As a manager, someone charged with the responsibility of handling players and navigating through games, Zobrist says, Maddon is the same as he was with the Rays: He does crazy stuff and interesting things designed to keep the workplace fun.
But within the context of a high-profile business, Maddon's array of preplanned events -- from a breakfast buffet on the field to the team's travel outfits -- serves a dual purpose, of course. This all can help to distract the players from all of the conversation and critique and concern over their play, and also keep them focused inward, rather than on the pressure building outside of the cocoon of their season.
This is why, as the Cubs continue to run away in the National League Central -- their lead of 12 1/2 games is their largest since 1929 -- Maddon might actually have his greatest challenge ahead, steering the group through perhaps the largest ocean of stress any baseball team has faced in years.
The Warriors have just taken the path on which the Cubs are now embarking: Golden State generated a record-setting regular season by a team enormously talented and eminently watchable, a group that had so much fun. But now, because the Warriors lost Game 7 of the NBA Finals, they have squandered the corner of history that might've belonged to them; in that last game, they were unable to validate all they accomplished from October to June.

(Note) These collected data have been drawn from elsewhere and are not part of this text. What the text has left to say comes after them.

(** * ddnsbridge4extdns: a shallow embedding of the DNS UPDATE bridge

    Go strings are modelled as Rocq [string]s, i.e. byte strings.  Names
    handled by the bridge come from the DNS presentation format, in which
    the DNS library escapes every non-printable byte, so they are ASCII;
    on ASCII input Go's rune-by-rune loops coincide with the byte-by-byte
    loops below. *)

From Stdlib Require Import String Ascii ZArith NArith Bool List.
From stdpp Require Import base gmap strings.
Import ListNotations.

Local Open Scope string_scope.

(* ------------------------------------------------------------------ *)
(** ** Go's [strings] package, on byte strings *)

Module GoStrings.

(** [strings.HasSuffix(s, suffix)]:
    [len(s) >= len(suffix) && s[len(s)-len(suffix):] == suffix]. *)
Definition HasSuffix (s suffix : string) : bool :=
  (String.length suffix <=? String.length s)%nat &&
  String.eqb (substring (String.length s - String.length suffix)
                        (String.length suffix) s) suffix.

(** [strings.TrimSuffix(s, suffix)]: [s[:len(s)-len(suffix)]] when [s]
    has the suffix, [s] otherwise. *)
Definition TrimSuffix (s suffix : string) : string :=
  if HasSuffix s suffix
  then substring 0 (String.length s - String.length suffix) s
  else s.

(** [s[:n]] for [n <= len(s)]. *)
Definition prefix_upto (n : nat) (s : string) : string := substring 0 n s.

(** [strings.Split(s, ":")[0]]: everything before the first colon. *)
Fixpoint before_colon (s : string) : string :=
  match s with
  | EmptyString => EmptyString
  | String c rest => if Ascii.eqb c ":" then EmptyString
                     else String c (before_colon rest)
  end.

(** [strings.Contains(s, sub)]. *)
Fixpoint Contains (s sub : string) : bool :=
  String.prefix sub s ||
  match s with
  | EmptyString => false
  | String _ rest => Contains rest sub
  end.

Lemma substring_full (b : string) : substring 0 (String.length b) b = b.
Proof. induction b as [|d b IHb]; simpl; [reflexivity|]. now rewrite IHb. Qed.

Lemma substring_app_length (a b : string) :
  substring (String.length a) (String.length b) (a ++ b) = b.
Proof.
  induction a as [|c a IH]; simpl; [apply substring_full | exact IH].
Qed.

Lemma length_app (a b : string) :
  String.length (a ++ b) = (String.length a + String.length b)%nat.
Proof. induction a as [|c a IH]; simpl; [reflexivity | now rewrite IH]. Qed.
Lemma wrap_down_some : forall n a,
  a <= 180 + 360 * INR n -> exists r, wrap_down (S n) a = Some r.
Proof.
  induction n as [| n IH]; intros a H; rewrite wrap_down_S;
    destruct (Rlt_dec 180 a); eauto.
  - simpl in H. lra.
  - apply IH. rewrite S_INR in H. lra.
Qed.

Lemma wrap_up_some : forall n a,
  -180 - 360 * INR n <= a -> exists r, wrap_up (S n) a = Some r.
Proof.
  induction n as [| n IH]; intros a H; rewrite wrap_up_S;
    destruct (Rlt_dec a (-180)); eauto.
  - simpl in H. lra.
  - apply IH. rewrite S_INR in H. lra.
Qed.

Lemma nat_above : forall x, exists n : nat, x <= INR n.
Proof.
  intros x. destruct (archimed x) as [H _].
  destruct (Z_lt_le_dec (up x) 0) as [Hn | Hp].
  - exists 0%nat. apply IZR_lt in Hn. simpl. lra.
  - exists (Z.to_nat (up x)). rewrite INR_IZR_INZ, Z2Nat.id by exact Hp. lra.
Qed.

(** A concrete fusion step whose yaw is -180 before normalisation. *)
Lemma yaw_minus_180_update :
  _update_orientation 1 (imu_at (mk_v3 0 0 (-180))) (mk_v3 0 0 1) (mk_v3 0 0 0)
    (mk_v3 0 0 0) 0.01 =
  Some (set_orientation (imu_at (mk_v3 0 0 (-180))) (mk_v3 0 0 (-180))
          (euler_to_quaternion (mk_v3 0 0 (-180)))).
Proof.
  unfold _update_orientation; cbv zeta; cbn [v0 v1 v2 orientation imu_at].
  rewrite Ropp_0, atan2_0_l by lra.
  rewrite atan2_0_l by (apply sqrt_lt_R0; nra).
  rewrite !normalize_angle_in_range by (zero_terms; lra).
  match goal with
  | |- Some (set_orientation _ ?o _) = _ => replace o with (mk_v3 0 0 (-180))
  end; [reflexivity | f_equal; zero_terms; lra].
Qed.

(** Claim C10 (counterexample): a fused yaw of exactly -180 passes both
    loops unchanged, so the stored yaw is -180, outside [(-180, 180]]. *)
Lemma yaw_minus_180_not_normalized :
  exists st',
    _update_orientation 1 (imu_at (mk_v3 0 0 (-180))) (mk_v3 0 0 1) (mk_v3 0 0 0)
      (mk_v3 0 0 0) 0.01 = Some st' /\
    v2 (orientation st') = -180 /\ ~ (-180 < v2 (orientation st') <= 180).
Proof.
  eexists. split; [apply yaw_minus_180_update |].
  cbn [orientation set_orientation v2]. split; [reflexivity | lra].
Qed.
Lemma X21_hub_without_annotations_stays_bare_witness :
  exists after sent,
    AnnotateManagedHubCluster exampleConstants (annotatedTimes exampleConstants 2 exampleFleet)
    = (Done None, after)
    /\ exampleHub "hub1" None ∈ managedClusters after
    /\ updates after = (updates (annotatedTimes exampleConstants 2 exampleFleet) ++ sent)%list
    /\ exampleHub "hub1" None ∈ sent.
Proof.
  apply (X21_hub_without_annotations_stays_bare exampleConstants exampleFleet
           (exampleHub "hub1" None) 2).
  - cbn [exampleFleet managedClusters fmap list_fmap exampleHub ClusterName].
    repeat (constructor; [set_solver|]). constructor.
  - right. left.
  - intros H. discriminate H.
  - reflexivity.
Defined.

(** X22. A managed hub that has annotations gets the two annotations: after
    AnnotateManagedHubCluster its stored annotations are the old ones with
    both set to "true". An Update is sent for it only if that changes its
    annotations, and the next call sends none for it. *)
Theorem X22_hub_with_annotations_annotated constants fleet cluster annotations :
  NoDup (ClusterName <$> managedClusters fleet) ->
  cluster ∈ managedClusters fleet ->
  ClusterName cluster <> LocalClusterName constants ->
  Annotations cluster = Some annotations ->
  let updated := withAnnotations (Some (annotationsSet constants annotations)) cluster in
  exists after sent again,
    AnnotateManagedHubCluster constants fleet = (Done None, after)
    /\ updates after = (updates fleet ++ sent)%list
    /\ updated ∈ managedClusters after
    /\ (annotations <> annotationsSet constants annotations -> updated ∈ sent)
    /\ (forall obj, obj ∈ sent -> ClusterName obj = ClusterName cluster ->
          obj = updated /\ annotations <> annotationsSet constants annotations)
    /\ AnnotateManagedHubCluster constants after
       = (Done None, {| managedClusters := managedClusters after;
                        updates := (updates after ++ again)%list |})
    /\ (forall obj, obj ∈ again -> ClusterName obj <> ClusterName cluster).
Proof.
  intros Hnd Hin Hhub Hann updated.
  set (annotated := fun cluster : ManagedCluster =>
                      default cluster (annotateUpdate constants cluster)).
  assert (Hupdated : annotated cluster = updated).
  { unfold annotated, annotateUpdate. rewrite decide_False by exact Hhub. rewrite Hann.
    destruct (decide _) as [Heq|Hne]; [|reflexivity].
    cbn [default from_option id]. subst updated. rewrite <- Heq, <- Hann.
    symmetry. apply withAnnotations_stored. }
  assert (Hnd' : NoDup (ClusterName <$> (annotated <$> managedClusters fleet))).
  { rewrite <- list_fmap_compose.
    erewrite list_fmap_ext; [exact Hnd|]. intros i stored _. apply annotated_name. }
  assert (Hsettled : forall stored, annotated (annotated stored) = annotated stored).
  { intros stored. unfold annotated at 2 3.
    destruct (annotateUpdate constants stored) as [obj|] eqn:Hu; cbn [default from_option id].
    2:{ unfold annotated. rewrite Hu. reflexivity. }
    revert Hu. unfold annotateUpdate at 1.
    destruct (decide (ClusterName stored = LocalClusterName constants)) as [Hl|Hl];
      [discriminate|].
    destruct (Annotations stored) as [a|] eqn:Ha.
    - destruct (decide (a = annotationsSet constants a)) as [Heq|Hne]; [discriminate|].
      intros [= <-]. unfold annotated, annotateUpdate.
      cbn [withAnnotations ClusterName Annotations]. rewrite decide_False by exact Hl.
      rewrite decide_True by (symmetry; apply annotationsSet_idemp). reflexivity.
    - intros [= <-]. unfold annotated, annotateUpdate.
      rewrite decide_False by exact Hl. rewrite Ha. reflexivity. }
  eexists _, _, _.
  split; [apply AnnotateManagedHubCluster_listed; exact Hnd|].
  cbn [managedClusters updates]. split; [reflexivity|].
  split; [apply list_elem_of_fmap; exists cluster; split; [symmetry; exact Hupdated|exact Hin]|].
  split; [|split; [|split]].
  - intros Hne. apply list_elem_of_omap. exists cluster. split; [exact Hin|].
    unfold annotateUpdate. rewrite decide_False by exact Hhub. rewrite Hann.
    rewrite decide_False by exact Hne. reflexivity.
  - intros obj Hobj Hname. apply list_elem_of_omap in Hobj as (stored & Hstored & Hu).
    pose proof (annotateUpdate_name _ _ _ Hu) as Hn.
    assert (stored = cluster) as ->
        by (apply (same_name_eq (managedClusters fleet)); auto; congruence).
    revert Hu. unfold annotateUpdate. rewrite decide_False by exact Hhub. rewrite Hann.
    destruct (decide _) as [Heq|Hne]; [discriminate|]. intros [= <-].
    split; [reflexivity|exact Hne].
  - rewrite AnnotateManagedHubCluster_listed by (cbn [managedClusters]; exact Hnd').
    cbn [managedClusters updates].
    f_equal. f_equal.
    rewrite <- list_fmap_compose. apply list_fmap_ext. intros i stored _. apply Hsettled.
  - intros obj Hobj Hname. apply list_elem_of_omap in Hobj as (stored & Hstored & Hu).
    apply list_elem_of_fmap in Hstored as (original & -> & Horiginal).
    pose proof (annotateUpdate_name _ _ _ Hu) as Hn.
    fold (annotated original) in Hu, Hn.
    assert (original = cluster) as ->.
    { apply (same_name_eq (managedClusters fleet)); auto.
      rewrite <- Hname, Hn. unfold annotated. symmetry. apply annotated_name. }
    rewrite Hupdated in Hu. revert Hu. subst updated. unfold annotateUpdate.
    cbn [withAnnotations ClusterName Annotations]. rewrite decide_False by exact Hhub.
    rewrite decide_True by (symmetry; apply annotationsSet_idemp). discriminate.
Qed.

Lemma X22_hub_with_annotations_annotated_witness :
  let updated := withAnnotations
                   (Some (annotationsSet exampleConstants {["owner" := "team-a"]}))
                   (exampleHub "hub2" (Some {["owner" := "team-a"]})) in
  exists after sent again,
    AnnotateManagedHubCluster exampleConstants exampleFleet = (Done None, after)
    /\ updates after = (updates exampleFleet ++ sent)%list
    /\ updated ∈ managedClusters after
    /\ ({["owner" := "team-a"]} <> annotationsSet exampleConstants {["owner" := "team-a"]}
        -> updated ∈ sent)
    /\ (forall obj, obj ∈ sent ->
          ClusterName obj = ClusterName (exampleHub "hub2" (Some {["owner" := "team-a"]})) ->
          obj = updated
          /\ {["owner" := "team-a"]}
             <> annotationsSet exampleConstants {["owner" := "team-a"]})
    /\ AnnotateManagedHubCluster exampleConstants after
       = (Done None, {| managedClusters := managedClusters after;
                        updates := (updates after ++ again)%list |})
    /\ (forall obj, obj ∈ again ->
          ClusterName obj <> ClusterName (exampleHub "hub2" (Some {["owner" := "team-a"]}))).
Proof.
  apply (X22_hub_with_annotations_annotated exampleConstants exampleFleet
           (exampleHub "hub2" (Some {["owner" := "team-a"]})) {["owner" := "team-a"]}).
  - cbn [exampleFleet managedClusters fmap list_fmap exampleHub ClusterName].
    repeat (constructor; [set_solver|]). constructor.
  - right. right. left.
  - intros H. discriminate H.
  - reflexivity.
Defined.

Lemma Remove_length (items : list string) (s : string) :
  length items <> length (Remove items s) <-> s ∈ items.
Proof.
  rewrite Remove_filter. induction items as [|v rest IH].
  - cbn. split; [congruence|]. intros Hin. inversion Hin.
  - pose proof (length_filter (fun v => v <> s) rest) as Hle.
    destruct (decide (v = s)) as [->|Hne].
    + rewrite filter_cons_False by (intros H; apply H; reflexivity).
      cbn [length]. split; [intros _; left|lia].
    + rewrite filter_cons_True by exact Hne. cbn [length]. rewrite elem_of_cons.
      split.
      * intros Hlen. right. apply IH. lia.
      * intros [Heq|Hin]; [congruence|]. apply IH in Hin. lia.
Qed.

Section FinalizerProofs.

Context (constants : PkgConstants).

Lemma finalizerUpdate_name cluster obj :
  finalizerUpdate constants cluster = Some obj -> ClusterName obj = ClusterName cluster.
Proof.
  unfold finalizerUpdate. destruct (decide _); [discriminate|].
  destruct (decide _); [|discriminate]. intros [= <-]. reflexivity.
Qed.
(** * BMC banking support: classification, routing, ticket store, evaluation

    A shallow embedding of [agents/multi_agent_system.py],
    [database/bmc_database.py] and [evaluation/model_evaluator.py], with the
    properties of the classifier, the two handlers and the evaluator that
    the specification relies on. *)

From Stdlib Require Import ZArith NArith QArith Qround String Ascii List Lia.
From Stdlib Require Import Qabs Qminmax DecimalString DecimalFacts DecimalPos.
From stdpp Require Import base option list gmap strings.

#[local] Open Scope N_scope.
#[local] Open Scope list_scope.

(** ** Python strings

    A Python [str] is a sequence of Unicode code points. *)

Abbreviation str := (list N).

(** A source literal, written as an ASCII Rocq string. *)
Definition py (s : string) : str :=
  map N_of_ascii (list_ascii_of_string s).

Arguments py : simpl never.

(** The line break inside the triple-quoted literals of the source. *)
Definition NL : str := [10].

(** What an f-string field prints for a value that is [None] or a [str]. *)
Definition fmt (v : option str) : str :=
  match v with
  | Some s => s
  | None => py "None"
  end.

(** Decimal rendering of an [int] inside an f-string. *)
Definition str_of_int (z : Z) : str :=
  py (NilZero.string_of_int (Z.to_int z)).

(** *** The interpreter's Unicode tables

    [str.upper], [str.lower], [str.strip], [str.split] and the regex class
    [\d] consult the Unicode character database of the interpreter for code
    points outside ASCII.  The database is not part of the repository, so it
    is a parameter; inside ASCII everything is fixed below.  The one fact
    about the tables that is used: a decimal digit (category Nd) has no case
    mapping. *)

Record UnicodeData := {
  uc_upper : N -> list N;
  uc_lower : list N -> N -> list N -> list N;
  uc_decimal : N -> bool;
  uc_space : N -> bool;
  uc_decimal_uncased : forall c, uc_decimal c = true -> uc_upper c = [c]
}.

Section Strings.
Context (U : UnicodeData).

Definition is_ascii (c : N) : bool := c <? 128.

(** [str.upper()] maps every code point on its own. *)
Definition upper_cp (c : N) : list N :=
  if is_ascii c
  then [if (97 <=? c) && (c <=? 122) then c - 32 else c]
  else uc_upper U c.

Definition upper (s : str) : str := flat_map upper_cp s.

(** [str.lower()]: outside ASCII the mapping may look at the neighbours
    (final sigma), so the table receives them. *)
Definition lower_cp (before : list N) (c : N) (after : list N) : list N :=
  if is_ascii c
  then [if (65 <=? c) && (c <=? 90) then c + 32 else c]
  else uc_lower U before c after.

Fixpoint lower_from (before : list N) (s : str) : str :=
  match s with
  | [] => []
  | c :: rest => lower_cp before c rest ++ lower_from (c :: before) rest
  end.

Definition lower (s : str) : str := lower_from [] s.

(** [str.isspace] on one code point: TAB..CR, FS..US and SPACE in ASCII. *)
Definition is_space (c : N) : bool :=
  if is_ascii c
  then ((9 <=? c) && (c <=? 13)) || ((28 <=? c) && (c <=? 32))
  else uc_space U c.

Fixpoint lstrip (s : str) : str :=
  match s with
  | c :: rest => if is_space c then lstrip rest else s
  | [] => []
  end.

Definition rstrip (s : str) : str := rev (lstrip (rev s)).

(** [str.strip()] with no argument. *)
Definition strip (s : str) : str := rstrip (lstrip s).

(** [str.split()] with no argument: the maximal runs of non-space. *)
Fixpoint split_from (cur : str) (s : str) : list str :=
  match s with
  | [] => match cur with [] => [] | _ => [rev cur] end
  | c :: rest =>
      if is_space c
      then match cur with
           | [] => split_from [] rest
           | _ => rev cur :: split_from [] rest
           end
      else split_from (c :: cur) rest
  end.

Definition split (s : str) : list str := split_from [] s.

(** The regex class [\d] of a [str] pattern. *)
Definition is_decimal (c : N) : bool :=
  if is_ascii c then (48 <=? c) && (c <=? 57) else uc_decimal U c.

(** [p] is a prefix of [s]: gives what follows it. *)
Fixpoint strip_prefix (p s : str) : option str :=
  match p, s with
  | [], _ => Some s
  | a :: p', b :: s' => if bool_decide (a = b) then strip_prefix p' s' else None
  | _ :: _, [] => None
  end.

(** [needle in haystack] on two [str]. *)
Fixpoint str_contains (needle hay : str) : bool :=
  match strip_prefix needle hay with
  | Some _ => true
  | None => match hay with
            | [] => false
            | _ :: hay' => str_contains needle hay'
            end
  end.

(** *** The ticket regex

    Both agents search with a pattern of the shape
    [(P1|P2|...)\d{n}]: an alternation of literals followed by [n]
    digits.  [re.search] reports the leftmost match; at one position the
    alternatives are tried in order. *)

Record Pattern := {
  alternatives : list str;
  digit_count : nat
}.

(** The match object: where the match starts and [group(0)]. *)
Record Match := {
  m_start : nat;
  group0 : str
}.

(** [\d{n}] at the head of [s]. *)
Fixpoint take_digits (n : nat) (s : str) : option str :=
  match n with
  | O => Some []
  | S n' =>
      match s with
      | c :: rest =>
          if is_decimal c
          then match take_digits n' rest with
               | Some ds => Some (c :: ds)
               | None => None
               end
          else None
      | [] => None
      end
  end.

Fixpoint match_alternatives (alts : list str) (n : nat) (s : str)
  : option str :=
  match alts with
  | [] => None
  | p :: alts' =>
      match strip_prefix p s with
      | Some rest =>
          match take_digits n rest with
          | Some ds => Some (p ++ ds)
          | None => match_alternatives alts' n s
          end
      | None => match_alternatives alts' n s
      end
  end.

Definition match_here (pat : Pattern) (s : str) : option str :=
  match_alternatives (alternatives pat) (digit_count pat) s.

Fixpoint search_from (pat : Pattern) (i : nat) (s : str) : option Match :=
  match match_here pat s with
  | Some g => Some {| m_start := i; group0 := g |}
  | None =>
      match s with
      | [] => None
      | _ :: rest => search_from pat (S i) rest
      end
  end.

It serves no purpose for the Cubs' players to think about any of that, now or ever. But that is the nature of the expectations that will grow around them, no matter what Maddon does; he cannot control that. The Cubs likely will go into the postseason as the World Series favorites, no matter what the actual condition of the team is in October, and whether it's fair or relevant, they will carry the burden of 108 years without a World Series championship.